From Equation 3.1 above, we can see how the strength of biased transmission depends on variation in the population, given that $p (1 - p)$ is the formula for variance. This determines the shape of the curve, while $s$ determines the speed with which the equilibrium $p^*$ is reached.

But what is the equilibrium $p^*$ here? In fact there are two. As before, the equilibrium can be found by setting the change in $p$ to zero, or when:

$$p(1-p)s = 0                 \hspace{30 mm}(3.2)$$

There are three ways in which the left-hand side can equal zero: when $p = 0$, when $p = 1$ and when $s = 0$. The last case is uninteresting: it would mean that biased transmission is not occurring. The first two cases simply say that if either trait reaches fixation, then it will stay at fixation. This is to be expected, given that we have no mutation in our model. It contrasts with unbiased and biased mutation, where there is only one equilibrium value of $p$. 

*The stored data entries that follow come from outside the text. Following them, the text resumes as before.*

Lemma get_tag_call (id_ : atom) (w : world) :
  str_refused max_str_digits id_ = false ->
  single_call remote (get_tag remote max_str_digits (Some id_)) w
    (call GET (if truthy_atom id_ then "/api/tag" +:+ "/" +:+ py_str id_
               else "/api/tag") None None).
Proof.
  intros Hid. unfold get_tag. cbn [default from_option id].
  destruct (truthy_atom id_); cbn [negb].
  - by apply direct_call_single, direct_call_item.
  - apply single_call_plain.
Qed.

(** X15: a truthy id selects one item.  When [str] converts the id,
    [get_command], [get_tag] and [get_series] request the collection
    path followed by ["/"] and [str(id)]; when it refuses (an [int] of
    more digits than the interpreter's limit), they raise [ValueError]
    and send nothing.  [get_history] adds the id as ["episodeId"] to its
    four parameters. *)
Theorem truthy_id_selects_one_item (id_ sort_key : atom)
    (page page_size sort_dir : option atom) (w : world) :
  truthy_atom id_ = true ->
  (str_refused max_str_digits id_ = false ->
   single_call remote (get_command remote max_str_digits (Some id_)) w
     (call GET ("/api/command/" +:+ py_str id_) None None)
   /\ single_call remote (get_tag remote max_str_digits (Some id_)) w
        (call GET ("/api/tag/" +:+ py_str id_) None None)
   /\ single_call remote (get_series remote max_str_digits id_) w
        (call GET ("/api/series/" +:+ py_str id_) None None))
  /\ (str_refused max_str_digits id_ = true ->
      get_command remote max_str_digits (Some id_) w = (Raise ValueError, w)
      /\ get_tag remote max_str_digits (Some id_) w = (Raise ValueError, w)
      /\ get_series remote max_str_digits id_ w = (Raise ValueError, w))
  /\ single_call remote
       (get_history remote sort_key page page_size sort_dir (Some id_)) w
       (call GET "/api/history"
          (Some (<["episodeId" := PAtom id_]>
                   {[ "sortKey" := PAtom sort_key;
                      "page" := PAtom (default (AInt 1) page);
                      "pageSize" := PAtom (default (AInt 10) page_size);
                      "sortDir" := PAtom (default (AStr "desc") sort_dir) ]}))
          None).
Proof.
  intros Ht. split; [| split].
  - intros Hid.
    pose proof (get_command_call id_ w Hid) as Hc.
    pose proof (get_tag_call id_ w Hid) as Hg.
    pose proof (get_series_call id_ w Hid) as Hs.
    rewrite Ht in Hc, Hg, Hs. by repeat split.
  - intros Hid. unfold get_command, get_tag, get_series.
    cbn [default from_option id]. rewrite Ht. cbn [negb].
    repeat split; by apply refused_item.
  - exists [ODict (<["episodeId" := PAtom id_]>
                     {[ "sortKey" := PAtom sort_key;
                        "page" := PAtom (default (AInt 1) page);
                        "pageSize" := PAtom (default (AInt 10) page_size);
                        "sortDir" := PAtom (default (AStr "desc") sort_dir) ]})].
    split; [simpl; lia |].
    unfold get_history, request_get, send, call. cbn [default from_option id].
    rewrite Ht. run_store. by destruct (remote _ _) as [[] h'].
Qed.

(** X16: integer ids that [str] converts are told apart: two different
    ids never produce the same request, neither in the endpoints that
    test the id ([0] there meaning the whole collection) nor in the ones
    that always put it in the path, deletions included. *)
Theorem integer_ids_are_told_apart (a b : Z) (delete_files : option atom)
    (w : world) :
  a <> b ->
  str_refused max_str_digits (AInt a) = false ->
  str_refused max_str_digits (AInt b) = false ->
  trace (get_series remote max_str_digits (AInt a) w).2
  <> trace (get_series remote max_str_digits (AInt b) w).2
  /\ trace (get_command remote max_str_digits (Some (AInt a)) w).2
     <> trace (get_command remote max_str_digits (Some (AInt b)) w).2
  /\ trace (get_tag remote max_str_digits (Some (AInt a)) w).2
     <> trace (get_tag remote max_str_digits (Some (AInt b)) w).2
  /\ trace (get_episode_by_episode_id remote max_str_digits (AInt a) w).2
     <> trace (get_episode_by_episode_id remote max_str_digits (AInt b) w).2
  /\ trace (get_episode_file remote max_str_digits (AInt a) w).2
     <> trace (get_episode_file remote max_str_digits (AInt b) w).2
  /\ trace (del_episode_file remote max_str_digits (AInt a) w).2
     <> trace (del_episode_file remote max_str_digits (AInt b) w).2
  /\ trace (del_tag remote max_str_digits (AInt a) w).2
     <> trace (del_tag remote max_str_digits (AInt b) w).2
  /\ trace (del_series remote max_str_digits (AInt a) delete_files w).2
     <> trace (del_series remote max_str_digits (AInt b) delete_files w).2.
Proof.
  intros Hab Ha Hb.
  rewrite (single_call_trace _ _ _ _ (get_series_call _ w Ha)),
          (single_call_trace _ _ _ _ (get_series_call _ w Hb)).
  rewrite (single_call_trace _ _ _ _ (get_command_call _ w Ha)),
          (single_call_trace _ _ _ _ (get_command_call _ w Hb)).
  rewrite (single_call_trace _ _ _ _ (get_tag_call _ w Ha)),
          (single_call_trace _ _ _ _ (get_tag_call _ w Hb)).
  destruct (item_path_endpoints remote max_str_digits (AInt a) ANone
              delete_files w Ha) as (Ea1 & Ea2 & Ea3 & Ea4 & _ & Ea5).
  destruct (item_path_endpoints remote max_str_digits (AInt b) ANone
              delete_files w Hb) as (Eb1 & Eb2 & Eb3 & Eb4 & _ & Eb5).
  rewrite (single_call_trace _ _ _ _ Ea1), (single_call_trace _ _ _ _ Eb1),
          (single_call_trace _ _ _ _ Ea2), (single_call_trace _ _ _ _ Eb2),
          (single_call_trace _ _ _ _ Ea3), (single_call_trace _ _ _ _ Eb3),
          (single_call_trace _ _ _ _ Ea4), (single_call_trace _ _ _ _ Eb4),
          (single_call_trace _ _ _ _ Ea5), (single_call_trace _ _ _ _ Eb5).
  repeat split;
    first [ apply last_request_differs; by apply tested_paths_differ
          | apply last_request_differs; by apply item_paths_differ ].
Qed.

End Ids.

(** ** Failures on the way to a payload *)

Section PayloadFailures.

Variable remote : request -> list pyobj -> outcome pyval * list pyobj.

(** X5: a failure of the request layer during the lookup comes out of
    [construct_series_json] and [add_series] as it is, in the state the
    failed call left: nothing is caught, retried or posted. *)
Theorem lookup_failure_propagates
    (tvdb_id quality_profile_id root_dir : atom)
    (season_folder monitored with_files without_files search : option atom)
    (w0 w1 : world) (e : pyexn) :
  lookup_series remote tvdb_id w0 = (Raise e, w1) ->
  construct_series_json remote tvdb_id quality_profile_id root_dir
    season_folder monitored with_files without_files search w0
  = (Raise e, w1)
  /\ add_series remote tvdb_id quality_profile_id root_dir
       season_folder monitored with_files without_files search w0
     = (Raise e, w1)
  /\ trace w1 = trace w0 ++ [lookup_call tvdb_id].
Proof.
  intros Hlook.
  assert (Hc : construct_series_json remote tvdb_id quality_profile_id root_dir
                 season_folder monitored with_files without_files search w0
               = (Raise e, w1)).
  { unfold construct_series_json. cbv zeta. by apply bind_raise. }
  split; [exact Hc |].
  split; [by apply add_series_after_raise | by eapply lookup_series_trace].
Qed.

(** X8: with a truthy [monitored] and a root directory string, a first match
    whose title is a string or absent and that lacks one of ["title"],
    ["seasons"], ["images"], ["titleSlug"] makes the call raise
    [KeyError], with the reply untouched and nothing posted. *)
Theorem missing_key_raises_key_error
    (tvdb_id quality_profile_id : atom) (root_dir : string)
    (season_folder monitored with_files without_files search : option atom)
    (w0 w1 : world) (res : pyval) (d : loc) (fields : gmap string pyval) :
  lookup_series remote tvdb_id w0 = (Ok res, w1) ->
  first_match (heap w1) res d fields ->
  truthy_atom (default (ABool true) monitored) = true ->
  fields !! "title" = None
  \/ ((exists t, fields !! "title" = Some (PAtom (AStr t)))
      /\ (fields !! "seasons" = None \/ fields !! "images" = None
          \/ fields !! "titleSlug" = None)) ->
  construct_series_json remote tvdb_id quality_profile_id (AStr root_dir)
    season_folder monitored with_files without_files search w0
  = (Raise KeyError, w1)
  /\ add_series remote tvdb_id quality_profile_id (AStr root_dir)
       season_folder monitored with_files without_files search w0
     = (Raise KeyError, w1).
Proof.
  intros Hlook (l0 & rest & -> & Hres & Hd) Hmon Hmiss.
  assert (Hc : construct_series_json remote tvdb_id quality_profile_id
                 (AStr root_dir) season_folder monitored with_files
                 without_files search w0
               = (Raise KeyError, w1)).
  { unfold construct_series_json. cbv zeta.
    rewrite (bind_ok _ _ _ _ _ Hlook).
    rewrite (bind_ok _ _ _ _ _ (getitem_first _ _ _ _ Hres)).
    rewrite Hmon. cbn [negb]. rewrite !bind_ret_l.
    destruct Hmiss as [Ht | [[t Ht] Hrest]].
    { apply bind_raise. by eapply getitem_missing. }
    rewrite (bind_ok _ _ _ _ _ (getitem_key _ _ _ _ _ Hd Ht)).
    destruct (fields !! "seasons") as [sv |] eqn:Hs;
      [| apply bind_raise; by eapply getitem_missing].
    rewrite (bind_ok _ _ _ _ _ (getitem_key _ _ _ _ _ Hd Hs)).
    rewrite (bind_ok _ _ _ _ _ (getitem_key _ _ _ _ _ Hd Ht)).
    cbn [py_add]. unfold lift at 1. unfold bind at 1.
    destruct (fields !! "images") as [iv |] eqn:Hi;
      [| apply bind_raise; by eapply getitem_missing].
    rewrite (bind_ok _ _ _ _ _ (getitem_key _ _ _ _ _ Hd Hi)).
    destruct (fields !! "titleSlug") as [gv |] eqn:Hg;
      [| apply bind_raise; by eapply getitem_missing].
    destruct Hrest as [? | [? | ?]]; discriminate. }
  split; [exact Hc | by apply add_series_after_raise].
Qed.

(** X9: the title is not converted: with a truthy [monitored] and a root
    directory string, a first match that has ["seasons"] and a title
    that is no string, [None] for one, makes [root_dir + title] raise
    [TypeError]. *)
Theorem title_that_is_no_string_raises_type_error
    (tvdb_id quality_profile_id : atom) (root_dir : string)
    (season_folder monitored with_files without_files search : option atom)
    (w0 w1 : world) (res : pyval) (d : loc) (fields : gmap string pyval)
    (title seasons : pyval) :
  lookup_series remote tvdb_id w0 = (Ok res, w1) ->
  first_match (heap w1) res d fields ->
  truthy_atom (default (ABool true) monitored) = true ->
  fields !! "title" = Some title ->
  fields !! "seasons" = Some seasons ->
  (forall t, title <> PAtom (AStr t)) ->
  construct_series_json remote tvdb_id quality_profile_id (AStr root_dir)
    season_folder monitored with_files without_files search w0
  = (Raise TypeError, w1)
  /\ add_series remote tvdb_id quality_profile_id (AStr root_dir)
       season_folder monitored with_files without_files search w0
     = (Raise TypeError, w1).
Proof.
  intros Hlook (l0 & rest & -> & Hres & Hd) Hmon Ht Hs Hnot.
  assert (Hc : construct_series_json remote tvdb_id quality_profile_id
                 (AStr root_dir) season_folder monitored with_files
                 without_files search w0
               = (Raise TypeError, w1)).
  { unfold construct_series_json. cbv zeta.
    rewrite (bind_ok _ _ _ _ _ Hlook).
    rewrite (bind_ok _ _ _ _ _ (getitem_first _ _ _ _ Hres)).
    rewrite Hmon. cbn [negb]. rewrite !bind_ret_l.
    rewrite (bind_ok _ _ _ _ _ (getitem_key _ _ _ _ _ Hd Ht)).
    rewrite (bind_ok _ _ _ _ _ (getitem_key _ _ _ _ _ Hd Hs)).
    rewrite (bind_ok _ _ _ _ _ (getitem_key _ _ _ _ _ Hd Ht)).
    apply bind_raise.
    destruct title as [[| b | z | t] | l]; try reflexivity.
    by destruct (Hnot t). }
  split; [exact Hc | by apply add_series_after_raise].
Qed.

End PayloadFailures.

(** * Further instances *)

Lemma error_lookup :
  lookup_series error_reply (AInt 7) empty_world
  = (Ok (PRef 1), (lookup_series error_reply (AInt 7) empty_world).2).
Proof. reflexivity. Qed.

We can also say that $p = 0$ is an unstable equilibrium, meaning that any slight perturbation away from $p = 0$ moves $p$ away from that value. This is essentially what we simulated above: a slight perturbation starting at $p = 0.01$ went all the way up to $p = 1$. In contrast, $p = 1$ is a stable equilibrium: any slight perturbation from $p = 1$ immediately goes back to $p = 1$.

***

## References

Henrich, J. (2001). Cultural transmission and the diffusion of innovations: Adoption dynamics indicate that biased cultural transmission is the predominate force in behavioral change. American Anthropologist, 103(4), 992-1013.

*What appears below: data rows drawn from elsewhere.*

Lemma includes_trim s p : includes (trim s) p = true -> includes s p = true.
Proof.
  unfold trim. intros H.
  destruct (trimStart_suffix s) as [w Hw].
  destruct (trimEnd_prefix (trimStart s)) as [w' Hw'].
  rewrite Hw. apply includes_app_r. rewrite Hw'. by apply includes_app_l.
Qed.

Lemma trimStart_app a c t :
  is_space c = false ->
  trimStart (a +:+ String c t) = trimStart a +:+ String c t.
Proof.
  intros Hc. induction a as [|x a IH].
  - rewrite !str_app_nil. cbn. by rewrite Hc.
  - rewrite str_app_cons. cbn [trimStart]. by destruct (is_space x).
Qed.

(** *** [split] and [join] *)

Lemma split_nonempty sep s : split sep s <> [].
Proof.
  destruct s as [|c s]; [done|]. cbn [split].
  destruct (Ascii.eqb c sep); [done|]. by destruct (split sep s).
Qed.

Lemma split_cons sep c s :
  split sep (String c s)
  = if Ascii.eqb c sep then EmptyString :: split sep s
    else String c (hd EmptyString (split sep s)) :: tl (split sep s).
Proof.
  cbn [split]. destruct (Ascii.eqb c sep); [done|].
  pose proof (split_nonempty sep s). by destruct (split sep s).
Qed.

Lemma join_cons sep p ps :
  ps <> [] -> join sep (p :: ps) = p +:+ sep +:+ join sep ps.
Proof. by destruct ps. Qed.

Lemma split_no_sep sep s : Forall (fun p => ~ occurs sep p) (split sep s).
Proof.
  induction s as [|c s IH].
  { cbn. constructor; [by intros []|constructor]. }
  rewrite split_cons. pose proof (split_nonempty sep s) as Hne.
  destruct (Ascii.eqb_spec c sep) as [->|Hc].
  - constructor; [by intros []|done].
  - destruct (split sep s) as [|p ps]; [done|]. cbn [hd tl].
    apply Forall_cons in IH as [Hp Hps]. constructor; [|done].
    cbn. intros [?|?]; [congruence|done].
Qed.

Hoppitt, W., Kandler, A., Kendal, J. R., & Laland, K. N. (2010). The effect of task structure on diffusion dynamics: Implications for diffusion curve and network-based analyses. Learning & Behavior, 38(3), 243-251.

Newberry, M. G., Ahern, C. A., Clark, R., & Plotkin, J. B. (2017). Detecting evolutionary forces in language change. Nature, 551(7679), 223-226.

Pemberton, H. E. (1936). The curve of culture diffusion rate. American Sociological Review, 1(4), 547-556.

Reader, S. M. (2004). Distinguishing social and asocial learning using diffusion dynamics. Animal Learning & Behavior, 32(1), 90-104.

Rogers, E. M. (2010). Diffusion of innovations. Simon and Schuster.